Frequently asked questions

Quick answers about how the planner works, what data it uses, and how to share a meetup with a group.

Frequently asked questions

How do you find a midpoint between two addresses?

MiddleFind takes everyone's starting address, calculates the geographic centroid, and then refines it using real driving, cycling, or walking times so the trip feels fair for every person — not just shortest as the crow flies.

Does it actually find restaurants and cafés near the midpoint?

Yes. Once the midpoint is set we pull nearby venues — restaurants, cafés, bars, parks, coffee shops — from OpenStreetMap, then sort them by combined travel time, fairness, or proximity so you can pick a real place to meet.

Can more than two people use it?

Absolutely. Add as many travelers as you need. The fairness algorithm scales to groups, minimizing the worst trip rather than the average so nobody gets stuck with a 90-minute drive while everyone else is 10 minutes away.
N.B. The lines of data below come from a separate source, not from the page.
(** * Resilient calls and novel creation

    A shallow embedding of [src/lib/api/novels.ts] and of the helpers that
    travel with it ([uploadNovelCover], [withTimeout], [fetchWithRetry]).

    Asynchronous code is modelled on a discrete millisecond clock.  A world
    carries the clock, the table of armed timers of the event loop, the
    number of times the caller-supplied operation has been invoked, and a log
    of what the retry loop did.  Awaiting a promise moves the world to the
    instant at which the promise settles.

    Conventions of the model:
    - durations and counters are integers ([Z]); a timer fires exactly when
      it is due;
    - the delay of a timer is a signed 32-bit quantity.  The component runs
      in a browser, where [setTimeout] wraps its delay around to 32 bits
      and takes a negative one as zero; other platforms agree with this
      for delays from 1 to [TIMEOUT_MAX] and may differ outside (Node
      substitutes one millisecond).  Whatever is stated about the length
      of a timer is stated for delays from 1 to [TIMEOUT_MAX];
    - [fetchFn()] hands back a promise, as its type [() => Promise<T>] says;
    - the console and the toast library do not throw. *)

From Stdlib Require Import Ascii String.
From stdpp Require Import gmap list strings.

Local Open Scope Z_scope.

Module Resilience.

(** [export const SUPABASE_TIMEOUT = 10000; // 10 seconds] *)
Definition SUPABASE_TIMEOUT : Z := 10000.

(** The largest delay a timer can hold. *)
Definition TIMEOUT_MAX : Z := 2147483647.

(** The conversion of a delay to a signed 32-bit integer: it wraps around. *)
Definition to_int32 (ms : Z) : Z :=
  (ms + 2147483648) mod 4294967296 - 2147483648.

(** The delay [setTimeout] really uses: the requested one converted to 32
    bits, and zero when that is negative.  So [2 ^ 31] fires at once and
    [2 ^ 32 + 5000] after five seconds. *)
Definition clamp (ms : Z) : Z := Z.max 0 (to_int32 ms).

Section ResilientCall.

(** [T] is the type parameter of the source; [E] is the type of the
    reasons an operation rejects with. *)
Context {T E : Type}.

(** When a promise settles in the very millisecond at which a timer is due,
    the order of the two callbacks is the scheduler's choice.  Every result
    below holds for both choices. *)
Variable op_wins_tie : bool.

(** What a [catch] clause can receive: the value of a variable that was
    declared and never assigned, the [Error('Request timed out')] object
    made by [withTimeout], or a reason coming from the operation. *)
Inductive reason : Type :=
| Undefined
| RequestTimedOut
| OperationFailure (e : E).

Inductive settled : Type :=
| Fulfilled (v : T)
| Rejected (r : reason).

(** A promise, seen from the instant it is handed over: it settles [after]
    milliseconds from now, or it stays pending for ever. *)
Inductive promise : Type :=
| Settles (after : N) (o : settled)
| Pending.

Inductive event : Type :=
| Attempt (k : nat) (start finish : Z) (o : settled)
| Sleep (ms : Z) (start finish : Z).

Record world : Type := World {
  now : Z;
  next_id : nat;
  timers : gmap nat Z;
  calls : nat;
  log : list event
}.

Definition set_timers (f : gmap nat Z → gmap nat Z) (w : world) : world :=
  World (now w) (next_id w) (f (timers w)) (calls w) (log w).

Definition record (e : event) (w : world) : world :=
  World (now w) (next_id w) (timers w) (calls w) (log w ++ [e]).

(** [setTimeout(callback, ms)]: arms a timer and returns its handle
    together with the instant at which it is due. *)
Definition setTimeout (ms : Z) (w : world) : nat * Z * world :=
  let id := next_id w in
  let due := now w + clamp ms in
  (id, due, World (now w) (S id) (<[id := due]> (timers w)) (calls w) (log w)).

(** The event loop runs up to instant [t]: every timer that was due
    strictly earlier has fired and left the table. *)
Definition elapse (t : Z) (w : world) : world :=
  World t (next_id w) (filter (λ kv, t ≤ kv.2) (timers w)) (calls w) (log w).

(** A timer runs its callback and leaves the table.  The source never
    calls [clearTimeout]: firing is the only way out of the table. *)
Definition fire (id : nat) (w : world) : world :=
  set_timers (delete id) w.

(** Does the promise settle before the timer due at [due]? *)
Definition operation_first (p : promise) (due : Z) (w : world) : bool :=
  match p with
  | Settles after _ =>
      let t := now w + Z.of_N after in
      (t <? due) || ((t =? due) && op_wins_tie)
  | Pending => false
  end.

(** [Promise.race([promise, timeoutPromise])], awaited; [timeoutPromise]
    rejects when timer [id] fires at [due]. *)
Definition race (p : promise) (id : nat) (due : Z) (w : world)
  : settled * world :=
  match p with
  | Settles after o =>
      if operation_first p due w
      then (o, elapse (now w + Z.of_N after) w)
      else (Rejected RequestTimedOut, fire id (elapse due w))
  | Pending => (Rejected RequestTimedOut, fire id (elapse due w))
  end.

(** [withTimeout(promise, timeoutMs)], awaited. *)
Definition withTimeout (p : promise) (timeoutMs : Z) (w : world)
  : settled * world :=
  let '(id, due, w1) := setTimeout timeoutMs w in
  race p id due w1.

(** The call site: an omitted [timeoutMs] takes the default. *)
Definition withTimeout_call (p : promise) (timeoutMs : option Z)
  : world → settled * world :=
  withTimeout p (default SUPABASE_TIMEOUT timeoutMs).

(** The handle that a call of [withTimeout] in world [w] gives its timer. *)
Definition timer_of (w : world) : nat := next_id w.

Definition timer_released (id : nat) (w : world) : Prop :=
  timers w !! id = None.

(** ** fetchWithRetry *)

(** The caller-supplied [fetchFn : () => Promise<T>].  It may behave
    differently each time it is called, so its behaviour is a function of
    how many times it has been called before. *)
Definition operation : Type := nat → promise.

(** [fetchFn()]: one more invocation of the operation. *)
Definition invoke (fetchFn : operation) (w : world) : promise * world :=
  (fetchFn (calls w),
   World (now w) (next_id w) (timers w) (S (calls w)) (log w)).

(** [await withTimeout(fetchFn())], the body of the [try] block. *)
Definition attempt (fetchFn : operation) (w : world) : settled * world :=
  let '(p, w1) := invoke fetchFn w in
  let '(o, w2) := withTimeout_call p None w1 in
  (o, record (Attempt (calls w) (now w) (now w2) o) w2).

(** [await new Promise(resolve => setTimeout(resolve, ms))]. *)
Definition sleep (ms : Z) (w : world) : world :=
  let '(id, due, w1) := setTimeout ms w in
  record (Sleep ms (now w) due) (fire id (elapse due w1)).

(** The wait in the [catch] clause:
    [if (i < maxRetries - 1) await new Promise(... delay * (i + 1))]. *)
Definition backoff (maxRetries delay i : Z) (w : world) : world :=
  if i <? maxRetries - 1 then sleep (delay * (i + 1)) w else w.

(** The [for] loop with its counter [i] and the variable [lastError];
    the statement after the loop is the [else] branch.  [fuel] bounds the
    number of times the loop condition is evaluated. *)
Fixpoint retry_loop (fetchFn : operation) (maxRetries delay : Z)
    (fuel : nat) (i : Z) (lastError : reason) (w : world)
  : option (settled * world) :=
  match fuel with
  | O => None
  | S fuel' =>
      if i <? maxRetries then
        match attempt fetchFn w with
        | (Fulfilled v, w1) => Some (Fulfilled v, w1)
        | (Rejected error, w1) =>
            retry_loop fetchFn maxRetries delay fuel' (i + 1) error
              (backoff maxRetries delay i w1)
        end
      else Some (Rejected lastError, w)
  end.

(** [fetchWithRetry(fetchFn, maxRetries, delay)], awaited.  The loop
    condition is evaluated at most [maxRetries + 1] times. *)
Definition fetchWithRetry (fetchFn : operation) (maxRetries delay : Z)
    (w : world) : option (settled * world) :=
  retry_loop fetchFn maxRetries delay (S (Z.to_nat maxRetries)) 0 Undefined w.

(** The call site: omitted arguments take the defaults
    [maxRetries = 3] and [delay = 1000]. *)
Definition fetchWithRetry_call (fetchFn : operation)
    (maxRetries delay : option Z) : world → option (settled * world) :=
  fetchWithRetry fetchFn (default 3 maxRetries) (default 1000 delay).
Do I have to sign up to use it?

No. Anyone can plan a meetup and share the link without an account. Sign-in is optional — it just lets you save trips and view your history.

Is MiddleFind free?

Yes, the core meetup planner — midpoint calculation, venue suggestions, sharing, and group voting — is free to use.

Can the group vote on a venue together?

Yes. When you share a meetup link, every person can join, vote on their favorite spot, and react. The group's leading pick is highlighted live so everyone knows where to head.

Does it work outside the United States?

The midpoint calculation, address search, and venue lookup are global — they work anywhere OpenStreetMap has coverage. Our seed landing pages focus on US metro pairs but the app itself is not US-only.

How accurate is the travel time estimate?

Travel times come from OpenStreetMap's routing engine using current road data. They're typically within a few minutes of Google Maps' estimate but don't account for live traffic — treat them as a strong baseline rather than a real-time ETA.